▸ Task prompt:
Transcribe, word for word and without additions, each line below from the one containing "Lemma entry_path_inv relative" through the one containing "inversion_clear H as", both ends included.

[Stored items]
(** The loops that search a peer: its index. *)
Definition find_peer (key_id generation : Z) (peers : list VdAttachAuthPublicKey)
    : option (nat * VdAttachAuthPublicKey) := list_find (fun k => same_key key_id generation k) peers.

Definition vd_attach_auth_store_lookup_peer (key_id generation : Z) (key : bool) : op (Z * VdAttachAuthPublicKey) :=
  let! impl := this in
  if negb key || (key_id =? 0) || (generation =? 0) then ret (VD_ATTACH_AUTH_STORE_ERROR_ARGUMENT, zero_key)
  else if negb (vd_ready impl) then ret (VD_ATTACH_AUTH_STORE_ERROR_UNAVAILABLE, zero_key)
  else
    match find_peer key_id generation (st_peers (im_state impl)) with
    | Some (_, peer) =>
        if pk_status peer =? VD_ATTACH_AUTH_KEY_REVOKED then ret (VD_ATTACH_AUTH_ERROR_REVOKED, zero_key)
        else ret (VD_ATTACH_AUTH_STORE_OK, peer)
    | None => ret (VD_ATTACH_AUTH_ERROR_NOT_ALLOWED, zero_key)
    end.

(** The signature is wiped on an error; its pointer is given. *)
Definition vd_attach_auth_store_sign_local (message : option bytes) (deadline_ms : Z) : op (Z * bytes) :=
  let! impl := this in
  let local := st_local (im_state impl) in
  let wiped := replicate 64 0 in
  match message with
  | None => ret (VD_ATTACH_AUTH_STORE_ERROR_ARGUMENT, wiped)
  | Some message =>
      if (zlen message =? 0) || (VD_ATTACH_AUTH_MAX_TRANSCRIPT_BYTES <? zlen message) || (deadline_ms =? 0)
      then ret (VD_ATTACH_AUTH_STORE_ERROR_ARGUMENT, wiped)
      else if negb (vd_ready impl) then ret (VD_ATTACH_AUTH_STORE_ERROR_UNAVAILABLE, wiped)
      else if negb (st_provisioned (im_state impl)) then ret (VD_ATTACH_AUTH_STORE_ERROR_NOT_PROVISIONED, wiped)
      else
        let! '(result, signature) :=
          call (ko_sign private_keys (pk_key_id local) (pk_generation local) message deadline_ms) in
        if negb (result =? VD_ATTACH_AUTH_STORE_BACKEND_OK) || negb (vd_bytes_nonzero signature)
        then ret (VD_ATTACH_AUTH_STORE_ERROR_PRIVATE_KEY, wiped)
        else ret (VD_ATTACH_AUTH_STORE_OK, signature)
  end.
(** [handle w h] is the object that a handle addresses and the read position. *)
Class StoreBackend {W} (p : VdAttachAuthStorePersistenceOps W) (m : VdAttachAuthStoreMonotonicOps W)
    (k : VdAttachAuthStorePrivateKeyOps W) (view : W -> disk) (handle : W -> Z -> option (bool * nat)) : Prop := {
  sb_open : forall (staged : bool) w r h w',
    (if staged then po_open_staged p else po_open_current p) w = ((r, h), w') ->
    view w' = view w /\
    (r = VD_ATTACH_AUTH_STORE_BACKEND_OK -> h <> 0 -> handle w' h = Some (staged, 0%nat)) /\
    (r = VD_ATTACH_AUTH_STORE_BACKEND_NOT_FOUND -> slot staged (view w) = None);
  sb_create : forall w r h w', po_create_staged p w = ((r, h), w') ->
    dk_current (view w') = dk_current (view w) /\ dk_floor (view w') = dk_floor (view w) /\
    dk_staged (view w') ∈ [dk_staged (view w); None; Some []] /\
    (h <> 0 -> exists o, handle w' h = Some (true, o)) /\
    (r = VD_ATTACH_AUTH_STORE_BACKEND_OK -> h <> 0 -> dk_staged (view w') = Some []);
  sb_read : forall w h n r data w' staged o, po_read p h n w = ((r, data), w') ->
    handle w h = Some (staged, o) ->
    view w' = view w /\ (exists o', handle w' h = Some (staged, o')) /\
    (r = VD_ATTACH_AUTH_STORE_BACKEND_OK -> zlen data <= n -> exists content,
       slot staged (view w) = Some content /\ data = take (length data) (drop o content) /\
       handle w' h = Some (staged, (o + length data)%nat) /\ (data = [] -> 0 < n -> (length content <= o)%nat));
  sb_write : forall w h data r amount w' o, po_write p h data w = ((r, amount), w') ->
    handle w h = Some (true, o) ->
    dk_current (view w') = dk_current (view w) /\ dk_floor (view w') = dk_floor (view w) /\
    (exists o', handle w' h = Some (true, o')) /\
    0 <= amount /\ exists c j, dk_staged (view w) = Some c /\ dk_staged (view w') = Some (c ++ take j data) /\
      (r = VD_ATTACH_AUTH_STORE_BACKEND_OK -> 0 < amount <= zlen data -> j = Z.to_nat amount);
  sb_sync : forall w h r w', po_sync p h w = (r, w') ->
    view w' = view w /\ forall h', handle w' h' = handle w h';
  sb_close : forall w h r w', po_close p h w = (r, w') -> view w' = view w;
  sb_commit : forall w h r w' o, po_commit_staged p h w = (r, w') -> handle w h = Some (true, o) ->
    dk_floor (view w') = dk_floor (view w) /\ (exists o', handle w' h = Some (true, o')) /\
    dk_staged (view w') ∈ [dk_staged (view w); None] /\
    (dk_current (view w') = dk_current (view w) /\ r <> VD_ATTACH_AUTH_STORE_BACKEND_OK /\
       dk_staged (view w') = dk_staged (view w) \/
     dk_current (view w') = dk_staged (view w) /\
       (r = VD_ATTACH_AUTH_STORE_BACKEND_OK \/ r = VD_ATTACH_AUTH_STORE_BACKEND_INTERRUPTED));
  sb_discard : forall w h r w' o, po_discard_staged p h w = (r, w') -> handle w h = Some (true, o) ->
    dk_current (view w') = dk_current (view w) /\ dk_floor (view w') = dk_floor (view w) /\
    dk_staged (view w') ∈ [dk_staged (view w); None] /\
    (r = VD_ATTACH_AUTH_STORE_BACKEND_OK -> dk_staged (view w') = None);
  sb_load_floor : forall w r v w', mo_load_floor m w = ((r, v), w') ->
    view w' = view w /\ (r = VD_ATTACH_AUTH_STORE_BACKEND_OK -> v = dk_floor (view w));
  sb_advance : forall w v r w', mo_advance_floor m v w = (r, w') -> dk_floor (view w) <= v ->
    dk_current (view w') = dk_current (view w) /\ dk_staged (view w') = dk_staged (view w) /\
    dk_floor (view w') ∈ [dk_floor (view w); v] /\
    (r = VD_ATTACH_AUTH_STORE_BACKEND_OK -> dk_floor (view w') = v);
  sb_generate : forall w id g r key w', ko_generate k id g w = ((r, key), w') ->
    view w' = view w /\ length key = 32%nat /\ wf_bytes key;
  sb_load_public : forall w id g r key w', ko_load_public k id g w = ((r, key), w') ->
    view w' = view w /\ forall h, handle w' h = handle w h;
  sb_sign : forall w id g message deadline r signature w',
    ko_sign k id g message deadline w = ((r, signature), w') -> view w' = view w;
  sb_destroy : forall w id g r w', ko_destroy k id g w = (r, w') -> view w' = view w }.

Definition disk_wf (d : disk) : Prop :=
  is_u64 (dk_floor d) /\ forall staged b, slot staged d = Some b -> wf_bytes b.

Lemma one_of_two {A} (x a b : A) : x ∈ [a; b] -> x = a \/ x = b.
Proof. rewrite !elem_of_cons. intros [?|[?|H]]; auto. by apply not_elem_of_nil in H. Qed.

Section Disk.
Context {W : Type} (blake2b : bytes -> bytes).
Context (blake2b_length : forall l, length (blake2b l) = 32%nat) (blake2b_wf : forall l, wf_bytes (blake2b l)).
Context (p : VdAttachAuthStorePersistenceOps W) (m : VdAttachAuthStoreMonotonicOps W)
        (k : VdAttachAuthStorePrivateKeyOps W) (view : W -> disk) (handle : W -> Z -> option (bool * nat)).
Context {Backend : StoreBackend p m k view handle}.

(** A slot holds a state. *)
Definition holds_state (staged : bool) (d : disk) (s : VdStoreState) : Prop :=
  exists b, slot staged d = Some b /\ vd_parse blake2b b = (VD_ATTACH_AUTH_STORE_OK, s).

(** ** Reading a slot *)

Lemma read_loop_spec staged fuel : forall impl w h done,
  handle w h = Some (staged, length done) -> zlen done < VD_ATTACH_AUTH_STORE_MAX_BYTES + 1 ->
  (forall content, slot staged (view w) = Some content -> done = take (length done) content) ->
  ewp (read_loop p fuel h done) (fun '(r, data) '(impl', w') =>
    impl' = impl /\ view w' = view w /\ (exists o, handle w' h = Some (staged, o)) /\
    (r = VD_ATTACH_AUTH_STORE_OK -> slot staged (view w) = Some data)) (impl, w).
Proof.
  induction fuel as [|fuel IH]; intros impl w h done Hh Hlen Hd; cbn [read_loop].
  { apply ewp_ret. split_and!; eauto. done. }
  ewp_steps; destruct (sb_read _ _ _ _ _ _ _ _ Ecall Hh) as (Ev & Hh' & Hok).
  1-2: split_and!; eauto; done.
  all: reflect_bool; destruct (Hok ltac:(done) ltac:(lia)) as (content & Ec & Ed & Hh2 & Heof).
  - split_and!; eauto. intros _. rewrite Ec. f_equal.
    assert (l = []) as -> by (destruct l; [done|]; rewrite zlen_cons in *; pose proof (zlen_nonneg l); lia).
    specialize (Heof eq_refl ltac:(lia)). rewrite (Hd _ Ec). symmetry. by apply take_ge.
  - assert (Ed' : done ++ l = take (length (done ++ l)) content).
    { rewrite length_app, (Hd _ Ec) at 1. rewrite <- take_take_drop. by rewrite <- Ed. }
    eapply ewp_mono; [apply IH|].
    + by rewrite length_app.
    + rewrite zlen_app. lia.
    + intros c. rewrite Ev, Ec. by intros [= <-].
    + intros [r data] [impl' w'] (-> & Ev' & Ho & Hdata). rewrite Ev', Ev. rewrite Ev in Hdata. done.
Qed.

(** What a loaded slot says of the disk, and of the handle. *)
Definition seen (staged : bool) (d : disk) (l : VdLoadedState) : Prop :=
  (ld_present l = false -> slot staged d = None) /\ (usable l = true -> holds_state staged d (ld_state l)).
Definition loaded_ok (staged : bool) (w : W) (l : VdLoadedState) : Prop :=
  seen staged (view w) l /\
  (ld_present l = true -> ld_result l <> VD_ATTACH_AUTH_STORE_ERROR_IO ->
     exists o, handle w (ld_handle l) = Some (staged, o)).
(* ===== verification/AuthStoreRuns.v ===== *)
(** * Runs of the authentication store

    Any calls in any order on a durable backend, callbacks failing at will,
    with power cuts and restarts in between.  The abstract store is the
    metadata and the relation [successor]: what one call may make of it. *)

From S2P Require Import Prelude Effects ProfilerWire BytesFacts AuthStore AuthStoreFacts AuthStoreDisk.

Implicit Types (s t : VdStoreState).

(** ** Calls *)

Inductive store_call (W : Type) :=
| Recover
| Deinit
| Reserve
| Sign (message : option bytes) (deadline_ms : Z)
| Provision (key_id generation : Z)
| Rotate (old_key_id old_generation new_key_id new_generation : Z)
| AllowPeer (peer : option VdAttachAuthPublicKey)
| RevokePeer (key_id generation : Z)
| Uninstall
| Restart (cut : W -> W).
Arguments Recover {W}.
Arguments Deinit {W}.
Arguments Reserve {W}.
Arguments Sign {W} _ _.
Arguments Provision {W} _ _.
Arguments Rotate {W} _ _ _ _.
Arguments AllowPeer {W} _.
Arguments RevokePeer {W} _ _.
Arguments Uninstall {W}.
Arguments Restart {W} _.

(** What a call may make of the metadata. *)
Inductive successor {W} : store_call W -> VdStoreState -> VdStoreState -> Prop :=
| next_reserve s :
    st_provisioned s = true ->
    successor Reserve s (StoreState (st_revision s + 1) (st_service_generation s + 1) (st_local s) (st_retired s)
                           (st_peers s) (st_provisioned s) (st_has_retired s))
| next_provision s key :
    st_provisioned s = false ->
    successor (Provision (pk_key_id key) (pk_generation key)) s
      (StoreState (st_revision s + 1) (st_service_generation s + 1) key zero_key [] true false)
| next_rotate s key :
    st_provisioned s = true ->
    successor (Rotate (pk_key_id (st_local s)) (pk_generation (st_local s)) (pk_key_id key) (pk_generation key)) s
      (StoreState (st_revision s + 1) (st_service_generation s + 1) key (st_local s) (st_peers s) (st_provisioned s) true)
| next_allow s peer :
    st_provisioned s = true -> find_peer (pk_key_id peer) (pk_generation peer) (st_peers s) = None ->
    successor (AllowPeer (Some peer)) s
      (StoreState (st_revision s + 1) (st_service_generation s) (st_local s) (st_retired s) (st_peers s ++ [peer])
         (st_provisioned s) (st_has_retired s))
| next_revoke s id g i peer :
    find_peer id g (st_peers s) = Some (i, peer) ->
    successor (RevokePeer id g) s
      (StoreState (st_revision s + 1) (st_service_generation s) (st_local s) (st_retired s)
         (<[i := revoked peer]> (st_peers s)) (st_provisioned s) (st_has_retired s))
| next_uninstall s :
    st_provisioned s = true ->
    successor Uninstall s
      (StoreState (st_revision s + 1) (st_service_generation s + 1) zero_key (st_local s) [] false true).

Section Runs.
Context {W : Type} (blake2b : bytes -> bytes).
Context (blake2b_length : forall l, length (blake2b l) = 32%nat) (blake2b_wf : forall l, wf_bytes (blake2b l)).
Context (p : VdAttachAuthStorePersistenceOps W) (m : VdAttachAuthStoreMonotonicOps W)
        (k : VdAttachAuthStorePrivateKeyOps W) (view : W -> disk) (handle : W -> Z -> option (bool * nat)).
Context {Backend : StoreBackend p m k view handle}.
Implicit Types (impl : VdStoreImpl) (w : W) (d : disk) (c : store_call W).
Lemma entry_path_inv relative name path : entry_path relative name = Ok path ->
  path = below relative name /\ safe_path path /\ name <> [].
Proof.
  unfold entry_path. destruct (Z.eqb_spec (zlen name) 0) as [|Hn]; [done|]. cbn [orb]. destruct (240 + 1 <? _); [done|].
  fold (below relative name). destruct (validate_relative_path (below relative name) <? 0) eqn:Ev; [done|]. intros [= <-].
  split_and!; [done|by apply validate_nonneg|]. intros ->. by apply Hn.
Qed.

Lemma paths_nodup : NoDup (map me_path es).
Proof.
  destruct entries_ok as [_ _ _ Hc _]. revert Hc. generalize es as l. induction l as [|e l IH]; cbn; intros H; [constructor|].
  inversion_clear H as [|? ? Hn Hd]. constructor; [|auto]. intros Hin. apply Hn. change (map me_path l) with (me_path <$> l) in Hin.
  change (map (fun e => case_fold (me_path e)) l) with ((fun e => case_fold (me_path e)) <$> l).
  apply list_elem_of_fmap in Hin as (x & -> & Hx). apply list_elem_of_fmap. eauto.
Qed.
#[export] Hint Resolve silent_sync_parent_directory silent_sha256_file silent_sha256_buffer silent_send_exact silent_receive silent_ack
  silent_content silent_receive_job silent_exists silent_result_exists silent_remove_if silent_package_parents silent_reset
  silent_ensure silent_write_atomic silent_sync silent_check silent_open silent_read silent_digest silent_rename silent_hash_loop : emits.
(** A random source whose state is a counter: the entry at flat position
    [i] of a draw in state [g] is [(g + 7 * i) mod high], and the draw
    advances the counter by the number of entries. *)
#[export] Instance counter_source : Sensitivity.RandomSource := {|
  Sensitivity.rng := nat;
  Sensitivity.randint g high sz :=
    (NdArray sz ((λ i, (g + 7 * i) `mod` high) <$> seq 0 (size sz)),
     g + size sz)
|}.

(** A quantile function that is constant: [ppf(q) = -2]. *)
Definition two_sigma : Sensitivity.NormalQuantile :=
  {| Sensitivity.norm_ppf := λ _, (-2)%R |}.

(** An estimator that takes no argument and returns the same [1 x 1] array
    at every call. *)
Definition constant_estimator : Sensitivity.estimator_fn :=
  λ args, match args with
          | [] => Ok (NdArray [1; 1] [3%R])
          | _ => Raise EstimatorError
          end.

(** Random states that are counters as well, seeded with the seed. *)
#[export] Instance counter_states : MonteCarloSampling.RandomStates := {|
  MonteCarloSampling.rng := nat;
  MonteCarloSampling.RandomState seed := Z.to_nat seed
|}.

(** A one-dimensional distribution: the [i]-th of [n] draws in state [g] is
    [100 * k + g + i], and the state advances by [n]. *)
Definition ramp_rvs (k : nat) (n : nat) (g : nat) : ndarray nat * nat :=
  (NdArray [n; 1] ((λ i, 100 * k + g + i) <$> seq 0 n), g + n).

Definition ramp (k : nat) : MonteCarloSampling.Distribution (val:=nat) := {|
  MonteCarloSampling.class_of := MonteCarloSampling.DistributionContinuous1D;
  MonteCarloSampling.rvs := Some (ramp_rvs k);
  MonteCarloSampling.cdf := None
|}.

(** A kernel on points of natural numbers: a weighted sum of the elements of
    the two points. *)
#[export] Instance sum_kernel : GrassmannianKernel.Kernel (val:=nat) := {|
  GrassmannianKernel.kernel_entry x y :=
    100 * sum_list (data (GrassmannianKernel.point_data x))
    + sum_list (data (GrassmannianKernel.point_data y))
|}.

Definition two_points : list (GrassmannianKernel.GrassmannPoint (val:=nat)) :=
  [ {| GrassmannianKernel.point_data := NdArray [2; 2] [1; 2; 3; 4] |};
    {| GrassmannianKernel.point_data := NdArray [2; 2] [5; 6; 7; 8] |} ].

(** An array of three axes, and a mean of one qoi and one output. *)
Definition samples_2_3_2 : ndarray nat :=
  NdArray [2; 3; 2] [1; 2; 3; 4; 5; 6; 7; 8; 9; 10; 11; 12].

Definition qoi_mean_1_1 : ndarray R := NdArray [1; 1] [3%R].

(** Samplers: for two one-dimensional distributions, with the seed 10; for
    the empty list of distributions; for one distribution without [rvs]. *)
Definition two_ramps : list (MonteCarloSampling.Distribution (val:=nat)) :=
  [ramp 1; ramp 2].

Definition two_ramps_sampler : MonteCarloSampling.sampler (val:=nat) :=
  MonteCarloSampling.new (MonteCarloSampling.DistList two_ramps) None
    (MonteCarloSampling.RSInt 10) 0.

Definition empty_sampler : MonteCarloSampling.sampler (val:=nat) :=
  MonteCarloSampling.new (MonteCarloSampling.DistList []) None
    MonteCarloSampling.RSNone 0.

Definition no_rvs : MonteCarloSampling.Distribution (val:=nat) := {|
  MonteCarloSampling.class_of := MonteCarloSampling.OtherDistribution;
  MonteCarloSampling.rvs := None;
  MonteCarloSampling.cdf := None
|}.

Definition no_rvs_sampler : MonteCarloSampling.sampler (val:=nat) :=
  MonteCarloSampling.new (MonteCarloSampling.Single no_rvs) None
    MonteCarloSampling.RSNone 0.

(** A one-dimensional distribution that has a [cdf] as well: the [cdf] of
    [x] is an array with the one element [x[0] + 1000 * k]. *)
Definition shift_cdf (k : nat) (x : ndarray nat) : ndarray nat :=
  NdArray [1] [hd 0 (data x) + 1000 * k].

Definition ladder (k : nat) : MonteCarloSampling.Distribution (val:=nat) := {|
  MonteCarloSampling.class_of := MonteCarloSampling.DistributionContinuous1D;
  MonteCarloSampling.rvs := Some (ramp_rvs k);
  MonteCarloSampling.cdf := Some (shift_cdf k)
|}.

▸ Reply to the task:
Lemma entry_path_inv relative name path : entry_path relative name = Ok path ->
  path = below relative name /\ safe_path path /\ name <> [].
Proof.
  unfold entry_path. destruct (Z.eqb_spec (zlen name) 0) as [|Hn]; [done|]. cbn [orb]. destruct (240 + 1 <? _); [done|].
  fold (below relative name). destruct (validate_relative_path (below relative name) <? 0) eqn:Ev; [done|]. intros [= <-].
  split_and!; [done|by apply validate_nonneg|]. intros ->. by apply Hn.
Qed.

Lemma paths_nodup : NoDup (map me_path es).
Proof.
  destruct entries_ok as [_ _ _ Hc _]. revert Hc. generalize es as l. induction l as [|e l IH]; cbn; intros H; [constructor|].
  inversion_clear H as [|? ? Hn Hd]. constructor; [|auto]. intros Hin. apply Hn. change (map me_path l) with (me_path <$> l) in Hin.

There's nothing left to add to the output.